First Lady Felicia Knaul’s research motivated by personal experience with breast cancer

University of Miami’s First Lady Felicia Knaul delivered a speech at the Women’s and Gender Studies inaugural lunch colloquium in the Donna E. Shalala Student Center (SC) on Friday, Sept. 26. Knaul spoke to fellows, professors and other members of academia about her research on global health and breast cancer in low and middle-income countries.

“It isn’t about just doing something about breast cancer. It’s about raising the knowledge in many different areas and fields,” she said.

Knaul, a breast cancer survivor herself, discussed how the poor face a double burden: communicable diseases and non-communicable diseases. She said that low and middle-income countries account for more than 90 percent of cervical cancer deaths because women in these countries often do not have access to health coverage.

Dr. Felicia Knaul, breast cancer survivor and advocate, discusses her research on breast cancer in developing nations at the Shalala Student Center Friday. Alisha Kabir // Contributing Photographer
Dr. Felicia Knaul, breast cancer survivor and advocate, discusses her research on breast cancer in developing nations at the Shalala Student Center Friday. Alisha Kabir // Contributing Photographer

“All people should be able to obtain the needed health services without risking economic hardship or impoverishment,” she said.

Studies show that poorer states in Mexico, such as Puebla or Oaxaca, have a higher mortality rate in connection with cervical cancer and breast cancer than wealthier states, such as Distrito Federal and Nuevo Leon.

In an effort to improve health reform, Dr. Julio Frenk, UM President and Mexico’s former Minister of Health, introduced the Seguro Popular, a program for universal health coverage. This expanded access to health insurance for millions of uninsured Mexicans. However, Knaul noted that this health reform did not include access to morphine.

Knaul believes universal access to morphine is essential for a universal healthcare system.

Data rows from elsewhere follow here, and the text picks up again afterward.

Lemma revenue_per_speciality_total df :
  wf df → "Net Revenue" ∈ columns df → text_column "Speciality" df →
  Forall (λ k, k = "Speciality" ∨ summable_column k df) (columns df) →
  ∃ pie, calculate_revenue_per_speciality df = Ok pie.
Proof.
  intros Hwf Hrev Htext Hsum. unfold text_column, getitem in Htext.
  destruct (get_loc "Speciality" (columns df)) as [p|] eqn:Hp; [|done].
  destruct (mapM_as_str_total _ Htext) as [keys Hkeys].
  destruct (mapM_total
    (λ k, mapM (λ q, sum_series ((λ r, r !!! q) <$> group_rows p k df))
               (filter (λ q, q ≠ p) (seq 0 (length (columns df)))))
    (sort_unique keys)) as [summed Hsummed].
  { apply Forall_forall. intros k _. apply mapM_total. apply Forall_forall.
    intros q [Hne Hq%elem_of_seq]%list_elem_of_filter.
    destruct (lookup_lt_is_Some_2 (columns df) q) as [c Hc]; [lia|].
    apply (summable_group df p q k c Hwf Hc).
    rewrite Forall_forall in Hsum.
    destruct (Hsum c) as [->|Hc']; [by eapply list_elem_of_lookup_2| |done].
    destruct Hne. apply get_loc_Some in Hp.
    by eapply NoDup_lookup; [apply Hwf|..]. }
  destruct (get_loc_elem_of _ _ Hrev) as [q Hq].
  assert (q ≠ p) as Hne.
  { intros ->. apply get_loc_Some in Hp, Hq. congruence. }
  unfold calculate_revenue_per_speciality, groupby_sum. rewrite Hp, Hkeys.
  cbn [mbind result_bind]. rewrite Hsummed.
  cbn [mbind result_bind mret result_ret snd].
  destruct (getitem_is_Ok (A := cell) "Net Revenue"
    (mkFrame ((λ q, columns df !!! q)
                <$> filter (λ q, q ≠ p) (seq 0 (length (columns df))))
             summed)) as [revenue Hrevenue].
  { simpl. apply list_elem_of_fmap. exists q. split.
    - symmetry. apply list_lookup_total_correct. by apply get_loc_Some.
    - apply list_elem_of_filter. split; [done|]. apply elem_of_seq.
      apply get_loc_lt in Hq. lia. }
  rewrite Hrevenue. by eexists.
Qed.

Lemma caption_text df :
  text_column "(CVR) Date" df → rows df ≠ [] →
  ∃ t, caption df = Ok (Str t).
Proof.
  unfold text_column, caption, getitem. intros Htext Hrows.
  destruct (get_loc "(CVR) Date" (columns df)) as [p|]; [|done].
  cbn [mbind result_bind]. unfold column_at in *.
  destruct (rows df) as [|r rs]; [done|].
  rewrite fmap_cons in Htext |- *. simpl in Htext.
  apply andb_True in Htext as [Hr _].
  destruct (r !!! p) as [|t|]; [done| |done]. by exists t.
Qed.

Lemma new_vs_old_reg_total df :
  numeric_column "New Reg." df → numeric_column "Old Reg." df →
  ∃ pie, calculate_new_vs_old_reg df = Ok pie.
Proof.
  intros (p & _ & Hn & Hnn)%numeric_column_Ok
         (q & _ & Ho & Hon)%numeric_column_Ok.
  destruct (sum_series_numeric _ Hnn) as (x & Hx & _).
  destruct (sum_series_numeric _ Hon) as (y & Hy & _).
  unfold calculate_new_vs_old_reg. rewrite Hn. cbn [mbind result_bind].
  rewrite Hx. cbn [mbind result_bind].
  rewrite Ho. cbn [mbind result_bind].
  rewrite Hy. by eexists.
Qed.

Lemma insurance_total df :
  numeric_column "Ins." df → numeric_column "Net Revenue" df →
  ∃ pie, calculate_insurance_vs_non_insurance df = Ok pie.
Proof.
  intros (p & _ & Hi & Hin)%numeric_column_Ok
         (q & _ & Hr & Hrn)%numeric_column_Ok.
  destruct (sum_series_numeric _ Hin) as (x & Hx & _).
  destruct (sum_series_numeric _ Hrn) as (y & Hy & _).
  unfold calculate_insurance_vs_non_insurance.
  rewrite Hi. cbn [mbind result_bind].
  rewrite Hx. cbn [mbind result_bind].
  rewrite Hr. cbn [mbind result_bind].
  rewrite Hy. by eexists.
Qed.

Lemma net_revenue_total df :
  numeric_column "Net Revenue" df →
  ∃ ind, calculate_net_revnenue df = Ok ind.
Proof.
  intros (q & _ & Hr & Hrn)%numeric_column_Ok.
  destruct (sum_series_numeric _ Hrn) as (x & Hx & _).
  unfold calculate_net_revnenue. rewrite Hr. cbn [mbind result_bind].
  rewrite Hx. by eexists.
Qed.

Lemma make_plot_total df :
  normalized df → rows df ≠ [] →
  Forall (λ k, numeric_column k df)
         ["Net Revenue"; "Ins."; "New Reg."; "Old Reg."] →
  text_column "Speciality" df → text_column "(CVR) Date" df →
  Forall (λ k, k = "Speciality" ∨ summable_column k df) (columns df) →
  ∃ fig, make_plot df = Ok fig.
Proof.
  intros [Hwf Hcols] Hrows Hnum Htext Hdate Hsum.
  assert (Hcols' := Hcols). apply Forall_app in Hcols' as [Hcats Hmeta].
  rewrite Forall_forall in Hmeta.
  apply Forall_cons in Hnum as [Hrev Hnum].
  apply Forall_cons in Hnum as [Hins Hnum].
  apply Forall_cons in Hnum as [Hnew Hnum].
  apply Forall_cons in Hnum as [Hold _].
  destruct (caption_text df Hdate Hrows) as [c Hc].
  destruct (net_revenue_total df Hrev) as [rev Hrevenue].
  destruct (foldM_counted_total df REVENUE_GENERATING_CATEGORIES [] Hwf Hcats)
    as [d Hd].
  destruct (new_vs_old_reg_total df Hnew Hold) as [reg Hreg].
  destruct (revenue_per_speciality_total df Hwf) as [spec Hspec];
    [apply Hmeta; compute_done | done..|].
  destruct (insurance_total df Hins Hrev) as [ins Hinsurance].
  unfold make_plot, calculate_number_of_episodes,
    calculate_episodes_per_category.
  rewrite Hc. cbn [mbind result_bind make_subplots].
  rewrite count_nonzero_cells, Hrevenue, Hd, Hreg, Hspec, Hinsurance
    by done.
  by eexists.
Qed.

“[Doctors] were able to say, ‘We’ll ship her to Guadalajara, we’ll send her somewhere else, but we can’t offer her the basics of human dignity because this is not included in our health system,’” she said about one of her patients undergoing chemotherapy.

As a result, Knaul started a global commission on the inequitable distribution of morphine. She has made it her mission to “alleviate avoidable pain and suffering in the world.” She hopes for a report from the commission within the next year.

Knaul also discussed the survivorship challenges for women after cancer. This includes changes in body image perception, fear or uncertainty surrounding fertility and employment discrimination.

“If they are women, they live this discrimination because they’re women,” she said.

The existence of gender inequality in the workforce is only aggravated by the addition of cancer and makes women undesirable to some employers, according to Knaul. To fight this, she would like to integrate survivorship care into the universal health system.

With tears in her eyes, Knaul told her own story of survivorship to the audience. She said that overcoming cancer has turned her into an optimist as well as an “optimalist,” one who hopes for the best but embraces life’s challenges and failures.

The enormity and vastness of her mission to improve financial systems and alleviate women’s suffering has not deterred her.

“I don’t accept that you can’t do anything because you can’t do everything,” she said.

Robert Johnson, a professor of sociology and a medical sociologist in the College of Arts and Sciences, described how the school would be working closely with the College of Arts and Sciences to continue Knaul’s research on policy development. She will catalyze research connections with Latin America and the Caribbean.

“She will be a very beneficial force in driving interdisciplinary studies in terms of the recognition it will now receive on campus,” he said.

Knaul will be giving a presentation about her co-authored Lancet Commission Report on Women and Health on Friday, Oct. 2, in the SCC.